[Collected data entries]
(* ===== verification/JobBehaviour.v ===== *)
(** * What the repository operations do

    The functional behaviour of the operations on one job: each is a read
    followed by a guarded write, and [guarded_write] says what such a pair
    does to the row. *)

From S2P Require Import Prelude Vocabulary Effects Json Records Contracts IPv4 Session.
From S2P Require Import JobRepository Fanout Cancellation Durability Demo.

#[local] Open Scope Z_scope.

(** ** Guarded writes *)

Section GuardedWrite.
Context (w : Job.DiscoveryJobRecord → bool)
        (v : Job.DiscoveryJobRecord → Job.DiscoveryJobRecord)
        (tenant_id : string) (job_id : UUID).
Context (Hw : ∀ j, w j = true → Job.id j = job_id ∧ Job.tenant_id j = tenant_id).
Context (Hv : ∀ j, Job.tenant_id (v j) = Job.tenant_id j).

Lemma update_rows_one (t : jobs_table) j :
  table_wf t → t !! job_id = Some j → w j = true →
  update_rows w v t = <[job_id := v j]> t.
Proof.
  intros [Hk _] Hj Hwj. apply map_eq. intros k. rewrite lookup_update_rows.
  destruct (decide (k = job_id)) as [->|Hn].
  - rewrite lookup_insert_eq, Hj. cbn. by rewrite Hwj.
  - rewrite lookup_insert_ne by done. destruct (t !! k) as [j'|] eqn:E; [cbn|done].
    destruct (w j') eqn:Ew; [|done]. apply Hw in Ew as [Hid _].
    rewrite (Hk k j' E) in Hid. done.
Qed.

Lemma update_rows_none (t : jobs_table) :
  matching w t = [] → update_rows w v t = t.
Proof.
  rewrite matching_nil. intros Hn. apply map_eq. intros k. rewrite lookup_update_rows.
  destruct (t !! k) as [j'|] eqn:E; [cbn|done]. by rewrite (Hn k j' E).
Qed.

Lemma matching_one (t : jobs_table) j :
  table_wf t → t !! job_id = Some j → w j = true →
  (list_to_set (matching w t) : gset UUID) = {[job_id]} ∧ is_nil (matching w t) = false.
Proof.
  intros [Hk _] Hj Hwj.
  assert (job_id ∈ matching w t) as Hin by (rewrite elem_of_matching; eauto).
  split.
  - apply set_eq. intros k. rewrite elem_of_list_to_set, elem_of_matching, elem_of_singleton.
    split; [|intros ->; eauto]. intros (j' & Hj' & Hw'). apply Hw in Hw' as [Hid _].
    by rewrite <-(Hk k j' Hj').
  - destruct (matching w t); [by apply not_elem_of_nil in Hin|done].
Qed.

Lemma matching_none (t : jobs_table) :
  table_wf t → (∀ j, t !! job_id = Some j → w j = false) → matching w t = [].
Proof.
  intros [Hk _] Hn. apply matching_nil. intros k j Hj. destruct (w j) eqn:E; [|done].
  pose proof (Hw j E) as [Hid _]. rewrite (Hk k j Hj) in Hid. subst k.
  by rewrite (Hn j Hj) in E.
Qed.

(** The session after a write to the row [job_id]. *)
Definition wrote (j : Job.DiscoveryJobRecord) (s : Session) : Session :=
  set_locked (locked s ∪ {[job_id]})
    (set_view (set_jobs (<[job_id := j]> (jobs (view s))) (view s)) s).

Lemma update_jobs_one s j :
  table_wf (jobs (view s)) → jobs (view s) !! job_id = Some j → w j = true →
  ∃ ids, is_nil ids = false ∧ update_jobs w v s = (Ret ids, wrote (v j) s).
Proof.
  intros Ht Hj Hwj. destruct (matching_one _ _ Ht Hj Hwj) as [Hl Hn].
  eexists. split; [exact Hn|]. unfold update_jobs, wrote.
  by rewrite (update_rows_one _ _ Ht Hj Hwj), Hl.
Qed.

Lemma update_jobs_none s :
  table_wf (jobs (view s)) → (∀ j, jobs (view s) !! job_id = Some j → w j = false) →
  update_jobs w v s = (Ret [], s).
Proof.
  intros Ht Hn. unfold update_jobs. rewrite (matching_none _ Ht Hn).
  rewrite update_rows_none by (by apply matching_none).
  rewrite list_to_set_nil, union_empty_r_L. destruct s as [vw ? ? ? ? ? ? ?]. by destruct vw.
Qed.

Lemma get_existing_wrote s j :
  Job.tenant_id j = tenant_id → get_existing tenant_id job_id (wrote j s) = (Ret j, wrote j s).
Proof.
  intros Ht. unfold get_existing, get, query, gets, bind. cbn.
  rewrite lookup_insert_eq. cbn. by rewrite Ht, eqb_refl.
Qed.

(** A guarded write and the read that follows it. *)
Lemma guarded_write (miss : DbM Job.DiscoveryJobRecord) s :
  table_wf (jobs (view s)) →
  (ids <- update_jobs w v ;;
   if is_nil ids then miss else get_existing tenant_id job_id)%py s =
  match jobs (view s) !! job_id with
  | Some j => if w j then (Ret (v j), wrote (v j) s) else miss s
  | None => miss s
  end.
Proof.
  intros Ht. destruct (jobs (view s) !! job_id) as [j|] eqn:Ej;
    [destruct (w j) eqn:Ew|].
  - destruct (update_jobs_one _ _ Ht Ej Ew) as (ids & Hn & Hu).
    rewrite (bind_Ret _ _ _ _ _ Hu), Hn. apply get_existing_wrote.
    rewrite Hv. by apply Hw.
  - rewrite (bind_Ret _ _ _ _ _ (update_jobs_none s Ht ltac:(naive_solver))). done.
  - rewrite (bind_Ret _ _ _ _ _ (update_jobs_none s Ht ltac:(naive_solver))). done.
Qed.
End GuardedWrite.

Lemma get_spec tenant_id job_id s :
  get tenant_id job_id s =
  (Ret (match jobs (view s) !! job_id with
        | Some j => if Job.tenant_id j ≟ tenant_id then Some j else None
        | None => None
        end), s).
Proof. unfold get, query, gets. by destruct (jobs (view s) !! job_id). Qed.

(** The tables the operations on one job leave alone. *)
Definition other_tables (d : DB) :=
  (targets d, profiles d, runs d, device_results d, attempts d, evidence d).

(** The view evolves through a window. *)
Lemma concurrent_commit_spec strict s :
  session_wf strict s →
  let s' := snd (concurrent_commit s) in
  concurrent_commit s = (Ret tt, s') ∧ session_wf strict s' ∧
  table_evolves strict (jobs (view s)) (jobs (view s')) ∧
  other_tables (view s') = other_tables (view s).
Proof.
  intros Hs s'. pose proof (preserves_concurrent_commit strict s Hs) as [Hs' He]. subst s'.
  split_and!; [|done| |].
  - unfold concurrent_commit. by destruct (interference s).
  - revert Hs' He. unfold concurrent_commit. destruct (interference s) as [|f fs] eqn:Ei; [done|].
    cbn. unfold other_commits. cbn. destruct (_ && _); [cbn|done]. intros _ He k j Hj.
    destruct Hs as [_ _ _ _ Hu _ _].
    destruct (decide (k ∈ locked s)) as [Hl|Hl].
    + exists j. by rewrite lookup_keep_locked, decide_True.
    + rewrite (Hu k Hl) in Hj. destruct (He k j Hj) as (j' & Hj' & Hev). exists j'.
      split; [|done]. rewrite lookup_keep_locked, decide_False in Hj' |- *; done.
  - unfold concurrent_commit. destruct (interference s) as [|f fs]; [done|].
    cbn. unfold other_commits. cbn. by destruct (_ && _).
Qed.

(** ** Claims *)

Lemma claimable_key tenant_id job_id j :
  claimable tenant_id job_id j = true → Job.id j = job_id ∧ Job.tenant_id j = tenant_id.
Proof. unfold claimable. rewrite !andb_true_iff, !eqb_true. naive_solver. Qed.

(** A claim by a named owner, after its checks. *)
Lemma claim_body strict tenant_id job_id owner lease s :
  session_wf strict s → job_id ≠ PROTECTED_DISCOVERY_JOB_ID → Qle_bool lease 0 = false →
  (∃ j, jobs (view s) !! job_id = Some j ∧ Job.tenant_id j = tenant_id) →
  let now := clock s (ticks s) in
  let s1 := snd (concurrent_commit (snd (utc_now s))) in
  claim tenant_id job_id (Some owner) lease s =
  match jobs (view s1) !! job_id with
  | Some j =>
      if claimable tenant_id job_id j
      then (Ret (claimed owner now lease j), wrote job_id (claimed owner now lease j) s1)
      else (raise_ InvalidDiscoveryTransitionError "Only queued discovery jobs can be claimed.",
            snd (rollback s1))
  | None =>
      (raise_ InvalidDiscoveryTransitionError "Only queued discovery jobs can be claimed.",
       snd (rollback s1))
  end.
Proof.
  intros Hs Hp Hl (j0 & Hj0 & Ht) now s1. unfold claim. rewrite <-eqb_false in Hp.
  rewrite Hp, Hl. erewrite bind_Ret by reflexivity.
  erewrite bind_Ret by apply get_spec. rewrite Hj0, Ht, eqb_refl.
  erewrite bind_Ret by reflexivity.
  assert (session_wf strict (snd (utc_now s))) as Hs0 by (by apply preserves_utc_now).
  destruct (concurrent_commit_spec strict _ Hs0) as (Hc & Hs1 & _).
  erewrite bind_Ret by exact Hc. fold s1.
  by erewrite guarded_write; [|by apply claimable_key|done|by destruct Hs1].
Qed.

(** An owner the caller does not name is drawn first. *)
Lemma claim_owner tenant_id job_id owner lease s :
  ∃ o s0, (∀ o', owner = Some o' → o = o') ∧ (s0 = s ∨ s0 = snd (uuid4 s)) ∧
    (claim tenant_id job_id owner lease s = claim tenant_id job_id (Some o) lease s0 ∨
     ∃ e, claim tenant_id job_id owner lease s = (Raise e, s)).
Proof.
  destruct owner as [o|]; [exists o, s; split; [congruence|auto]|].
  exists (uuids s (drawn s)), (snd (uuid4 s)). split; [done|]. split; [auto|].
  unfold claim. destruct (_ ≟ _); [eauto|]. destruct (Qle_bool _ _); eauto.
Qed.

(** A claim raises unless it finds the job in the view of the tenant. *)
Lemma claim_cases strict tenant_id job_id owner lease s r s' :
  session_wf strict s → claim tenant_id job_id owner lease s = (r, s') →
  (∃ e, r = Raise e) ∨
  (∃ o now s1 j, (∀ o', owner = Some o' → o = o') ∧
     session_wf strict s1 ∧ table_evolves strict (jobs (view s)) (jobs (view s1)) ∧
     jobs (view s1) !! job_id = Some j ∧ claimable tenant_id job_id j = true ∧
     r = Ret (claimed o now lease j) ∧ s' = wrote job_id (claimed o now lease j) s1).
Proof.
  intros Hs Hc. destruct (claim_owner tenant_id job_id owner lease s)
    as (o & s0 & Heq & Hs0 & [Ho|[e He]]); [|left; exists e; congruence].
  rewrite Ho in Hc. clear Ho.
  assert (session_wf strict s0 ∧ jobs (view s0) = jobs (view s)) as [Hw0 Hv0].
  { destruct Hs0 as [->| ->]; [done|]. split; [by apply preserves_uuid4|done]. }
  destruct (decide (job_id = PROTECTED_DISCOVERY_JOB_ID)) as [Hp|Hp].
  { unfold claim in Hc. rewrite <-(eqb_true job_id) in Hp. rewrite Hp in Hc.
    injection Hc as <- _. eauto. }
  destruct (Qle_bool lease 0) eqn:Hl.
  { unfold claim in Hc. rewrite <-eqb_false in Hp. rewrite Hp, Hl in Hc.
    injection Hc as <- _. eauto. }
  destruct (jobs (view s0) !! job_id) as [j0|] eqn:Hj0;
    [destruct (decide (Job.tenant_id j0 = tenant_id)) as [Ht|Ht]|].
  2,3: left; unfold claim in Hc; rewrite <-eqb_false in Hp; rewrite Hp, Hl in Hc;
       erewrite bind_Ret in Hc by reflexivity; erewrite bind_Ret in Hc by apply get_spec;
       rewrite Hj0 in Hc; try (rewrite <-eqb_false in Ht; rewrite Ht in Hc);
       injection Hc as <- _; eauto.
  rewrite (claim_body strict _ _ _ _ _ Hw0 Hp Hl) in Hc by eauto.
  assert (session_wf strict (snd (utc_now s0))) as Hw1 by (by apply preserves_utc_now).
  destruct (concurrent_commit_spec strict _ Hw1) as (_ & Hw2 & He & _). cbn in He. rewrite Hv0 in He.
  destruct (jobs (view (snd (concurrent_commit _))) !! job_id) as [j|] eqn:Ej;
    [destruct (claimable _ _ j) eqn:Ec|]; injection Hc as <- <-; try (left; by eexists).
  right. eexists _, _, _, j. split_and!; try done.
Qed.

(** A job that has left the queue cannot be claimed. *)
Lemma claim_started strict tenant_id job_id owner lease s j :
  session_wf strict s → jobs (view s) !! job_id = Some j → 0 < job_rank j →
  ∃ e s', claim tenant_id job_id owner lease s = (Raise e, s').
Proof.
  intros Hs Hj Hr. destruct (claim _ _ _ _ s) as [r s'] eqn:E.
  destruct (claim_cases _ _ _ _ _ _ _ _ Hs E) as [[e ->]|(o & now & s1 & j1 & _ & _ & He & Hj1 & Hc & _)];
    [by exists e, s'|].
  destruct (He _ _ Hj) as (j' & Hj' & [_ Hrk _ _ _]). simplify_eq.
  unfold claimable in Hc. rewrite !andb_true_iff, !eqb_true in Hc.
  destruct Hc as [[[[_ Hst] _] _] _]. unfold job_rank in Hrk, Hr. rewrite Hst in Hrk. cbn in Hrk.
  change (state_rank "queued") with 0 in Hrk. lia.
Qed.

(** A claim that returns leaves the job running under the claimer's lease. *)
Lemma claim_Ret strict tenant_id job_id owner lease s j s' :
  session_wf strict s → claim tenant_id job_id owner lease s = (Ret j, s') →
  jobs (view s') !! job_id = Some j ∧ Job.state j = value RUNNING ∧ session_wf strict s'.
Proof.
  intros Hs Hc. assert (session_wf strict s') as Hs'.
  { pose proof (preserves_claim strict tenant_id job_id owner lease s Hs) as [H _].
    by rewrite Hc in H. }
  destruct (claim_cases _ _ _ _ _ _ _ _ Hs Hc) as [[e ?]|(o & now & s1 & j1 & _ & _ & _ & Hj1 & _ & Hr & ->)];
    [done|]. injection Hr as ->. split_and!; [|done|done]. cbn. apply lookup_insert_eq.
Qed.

Work task. Would you retype the lines above from the one with "- unfold concurrent_commit. by" down to the one with "(** ** Claims *)", word for word, both ends included and no other lines?

Solution.
  - unfold concurrent_commit. by destruct (interference s).
  - revert Hs' He. unfold concurrent_commit. destruct (interference s) as [|f fs] eqn:Ei; [done|].
    cbn. unfold other_commits. cbn. destruct (_ && _); [cbn|done]. intros _ He k j Hj.
    destruct Hs as [_ _ _ _ Hu _ _].
    destruct (decide (k ∈ locked s)) as [Hl|Hl].
    + exists j. by rewrite lookup_keep_locked, decide_True.
    + rewrite (Hu k Hl) in Hj. destruct (He k j Hj) as (j' & Hj' & Hev). exists j'.
      split; [|done]. rewrite lookup_keep_locked, decide_False in Hj' |- *; done.
  - unfold concurrent_commit. destruct (interference s) as [|f fs]; [done|].
    cbn. unfold other_commits. cbn. by destruct (_ && _).
Qed.

(** ** Claims *)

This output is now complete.